*DIRECTIONS*
From the entries below, return only the lines starting at the one that contains "(** ** Bytes *)" and ending at the one that contains "Definition CRLF : str := [CR; LF].", exactly as they stand.

[Stored data entries]
(* ===== verification/GoStrings.v ===== *)
(** * Go strings: the parts of [strings], [bytes] and [strconv] the server uses

    Byte strings are [list ascii].  Case folding and white space are the ASCII
    ones: a byte above 127 is left alone, whereas Go also folds the non-ASCII
    letters of valid UTF-8 text.  Mail addresses, protocol keywords and folder
    names of the modelled code are ASCII. *)

From S2P Require Import Prelude.

(** ** Bytes *)

Definition TAB : ascii := "009"%char.
Definition LF : ascii := "010"%char.
Definition CR : ascii := "013"%char.
Definition SP : ascii := " "%char.
Definition DQ : ascii := "034"%char.
Definition BSL : ascii := "092"%char.
Definition NUL : ascii := "000"%char.
Definition CRLF : str := [CR; LF].

Definition byte_in_range (lo hi c : ascii) : bool :=
  ((N_of_ascii lo <=? N_of_ascii c) && (N_of_ascii c <=? N_of_ascii hi))%N.

Definition is_upper (c : ascii) : bool := byte_in_range "A" "Z" c.
Definition is_lower (c : ascii) : bool := byte_in_range "a" "z" c.
Definition is_digit (c : ascii) : bool := byte_in_range "0" "9" c.

Definition lower_byte (c : ascii) : ascii :=
  if is_upper c then ascii_of_N (N_of_ascii c + 32) else c.
Definition upper_byte (c : ascii) : ascii :=
  if is_lower c then ascii_of_N (N_of_ascii c - 32) else c.

Definition is_space (c : ascii) : bool :=
  (Ascii.eqb c TAB || Ascii.eqb c LF || Ascii.eqb c "011"%char
   || Ascii.eqb c "012"%char || Ascii.eqb c CR || Ascii.eqb c SP).

(** Case analysis over all 256 bytes. *)
Ltac all_bytes c := destruct c as [[] [] [] [] [] [] [] []].

Lemma lower_byte_idem c : lower_byte (lower_byte c) = lower_byte c.
Proof. by all_bytes c. Qed.

Lemma lower_upper_byte c : lower_byte (upper_byte c) = lower_byte c.
Proof. by all_bytes c. Qed.

Lemma upper_lower_byte c : upper_byte (lower_byte c) = upper_byte c.
Proof. by all_bytes c. Qed.

(** A byte that is not a letter is fixed by folding, and nothing else is
    folded onto it. *)
Lemma lower_byte_nonletter c d :
  is_upper d = false -> is_lower d = false -> lower_byte c = d -> c = d.
Proof.
  unfold lower_byte. destruct (is_upper c) eqn:E; [|done].
  intros Hu Hl <-. exfalso. revert E Hu Hl. by all_bytes c.
Qed.

(** ** Comparison *)

Fixpoint str_eqb (s t : str) : bool :=
  match s, t with
  | [], [] => true
  | a :: s', b :: t' => Ascii.eqb a b && str_eqb s' t'
  | _, _ => false
  end.
Infix "=s" := str_eqb (at level 70, no associativity) : go_scope.

Lemma str_eqb_eq s t : (s =s t) = true <-> s = t.
Proof.
  revert t. induction s as [|a s IH]; intros [|b t]; simpl; try (split; congruence).
  rewrite andb_true_iff, IH, Ascii.eqb_eq. split; [by intros [-> ->]|by intros [= -> ->]].
Qed.

Lemma str_eqb_refl s : (s =s s) = true.
Proof. by apply str_eqb_eq. Qed.

Lemma str_eqb_neq s t : (s =s t) = false <-> s <> t.
Proof. rewrite <- not_true_iff_false, str_eqb_eq. done. Qed.

Lemma str_eqb_spec s t : reflect (s = t) (s =s t).
Proof. apply iff_reflect. symmetry. apply str_eqb_eq. Qed.

#[export] Hint Rewrite str_eqb_refl : gostr.

(** The byte-wise [<] of Go strings. *)
Fixpoint str_ltb (s t : str) : bool :=
  match s, t with
  | _, [] => false
  | [], _ :: _ => true
  | a :: s', b :: t' =>
      if (N_of_ascii a <? N_of_ascii b)%N then true
      else if Ascii.eqb a b then str_ltb s' t' else false
  end.

(** Byte order is total: [sort.Strings] has one outcome. *)
Lemma str_ltb_asym s t : str_ltb s t = true -> str_ltb t s = false.
Proof.
  revert t. induction s as [|a s IH]; intros [|b t]; simpl; try done.
  destruct (N.ltb_spec (N_of_ascii a) (N_of_ascii b)) as [Hlt|Hge].
  - intros _. destruct (N.ltb_spec (N_of_ascii b) (N_of_ascii a)); [lia|].
    destruct (Ascii.eqb_spec b a) as [->|_]; [lia|done].
  - destruct (Ascii.eqb_spec a b) as [->|_]; [|done]. rewrite N.ltb_irrefl, Ascii.eqb_refl. apply IH.
Qed.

*ANSWER TO THE EXERCISE*
(** ** Bytes *)

Definition TAB : ascii := "009"%char.
Definition LF : ascii := "010"%char.
Definition CR : ascii := "013"%char.
Definition SP : ascii := " "%char.
Definition DQ : ascii := "034"%char.
Definition BSL : ascii := "092"%char.
Definition NUL : ascii := "000"%char.
Definition CRLF : str := [CR; LF].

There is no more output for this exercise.